I would like to first point out that neither of these opinions have anything to do with my own opinion on the Dirty Projectors, but rather what I have culled from reading the Pitchfork review, the Stereogum review, and the comments after the Stereogum article titled “Wait is Bitte Orca the Best Album of 2009?” (My personal response was “Wait, Is that The Worst Headline of 2009?”)
Then I would like to note that the praise of this album as previously stated still begs the question of why he is brilliant. The answer seems to be that he makes concept albums. No, no, not like Tommy, like, art-rock concept records. Dude’s got one about Don Henely. Wild right? Like how I just said “Dude”? Not an article to be seen. Street.
The detractors actually engage the music a little more, but kind of also miss the mark. Dave Longstreth has a really good voice by indie rock standards, he just seems either incapable, or more likely just uninterested in writing an actual melody (In my worse moments I think, Christ does he even plan? Has he ever sang a song the same way twice?). But his voice is fine, the best description is that he’s not Bjork, and someone needs to remind him. His guitar lines are also given to this proclivity. He’s a completely atonal shredder. Is this any more or less impressive than someone who creates more linear lines? For the moment let’s allow it.
Here’s where the real divide comes: if it’s art rock, all sins of atonality are forgiven. If it’s held to any other standard, Dave Longstreth probably needs fewer people to say that he’s brilliant, because what he actually is is unfocused. And yeah, the unfocused occasionally produce a DaVinci, but more often they give us golden retrievers. Here is where I propose that all music is art, and to call something “Art rock” tells us nothing about a music other than “You’re not going to like it the first [couple] times you hear it,” and this album is praised as being the DP’s most immediately likeable album, so you know, the statement’s kind of vacuous. As long as you accept that good music takes attention, and music should give back what you put in, the title “Art rock” should be written off as an insult, saying that the album in question is deficient in the category of “First Impressions.” It’s a shallow category, one that has more to do with someone’s mood, and even more to do with what they’re used to.
Music criticism most often seems to follow the formula of “back story, then comparison,” (except in the golden age of Pitchfork when it was more like “Personal anecdote + virtuosic string of contemptuous statements”), and to a degree I’ve gotten used to that, and can interpret fairly well what’s going on from this formula. But the reviews of the Dirty Projector’s new album were especially deficient. Can I for a moment try my own hand at reviewing?

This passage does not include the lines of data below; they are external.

(** ** Data *)

Record LocalTransactionSnapshot := mkLocalSnapshot {
  ls_reader_transaction : LocalTransactionId;
  ls_visible_through_local_transaction : LocalTransactionId;
  ls_transaction_start_visible_through_local_transaction : LocalTransactionId;
  ls_oldest_active_transaction : LocalTransactionId;
  ls_oldest_snapshot_transaction : LocalTransactionId;
  ls_allow_reader_own_uncommitted : bool;
  ls_visible_through_commit_sequence : N;
  ls_transaction_start_visible_through_commit_sequence : N }.

Definition LocalTransactionSnapshot_default : LocalTransactionSnapshot :=
  mkLocalSnapshot 0 0 0 0 0 true 0 0.

Record TransactionSnapshotResult := mkSnapshotResult {
  tsr_status : Status;
  tsr_snapshot : LocalTransactionSnapshot;
  tsr_visibility_snapshot : VisibilitySnapshot;
  tsr_diagnostic : DiagnosticRecord }.

Definition tsr_ok (r : TransactionSnapshotResult) : bool :=
  status_ok (tsr_status r) && local_id_valid (ls_reader_transaction (tsr_snapshot r)).

Inductive SnapshotVectorKind := svk_unknown | svk_statement_stable.

#[export] Instance SnapshotVectorKind_eq_dec : EqDecision SnapshotVectorKind.
Proof. solve_decision. Defined.

Record SnapshotVectorDescriptor := mkDescriptor {
  sd_snapshot_uuid : TypedUuid;
  sd_owning_transaction_uuid : TypedUuid;
  sd_owning_transaction : LocalTransactionId;
  sd_visible_committed_high_watermark : N;
  sd_oldest_active_transaction : LocalTransactionId;
  sd_oldest_interesting_transaction : LocalTransactionId;
  sd_oldest_snapshot_transaction : LocalTransactionId;
  sd_retention_horizon_transaction : LocalTransactionId;
  sd_active_excluded_local_transaction_ids : list N;
  sd_in_doubt_excluded_local_transaction_ids : list N;
  sd_snapshot_kind : SnapshotVectorKind;
  sd_publication_inventory_next_local_transaction_id : N;
  sd_inventory_authoritative : bool;
  sd_complete : bool }.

Good effort, but the lack of [a linear] melody, in both the vocals and guitar lines amount to even the cathartic moments still being kind of tense. I think ideas here drag on a little too long, and that the instrumentation is only surprising in how little it surprises. So if you want a fun record, it’s occasionally kind of fun, and if you want to challenge your assumptions of rock music, this is about on par with the Red Eye’s crossword.

I'm rooting for them though. B minus. I know you can do better.

1 comment:

  1. I still don't know if I like Bitte Orca better than Rise Above. I think that in most comparisons, it is stronger, and way stronger than you'd like to admit. But there is something about concept album making Dave Longstreth that makes more sense than pop artist Dave Longstreth.
    But I have to say that Bitte Orca is much more enjoyable than a lot of this years output.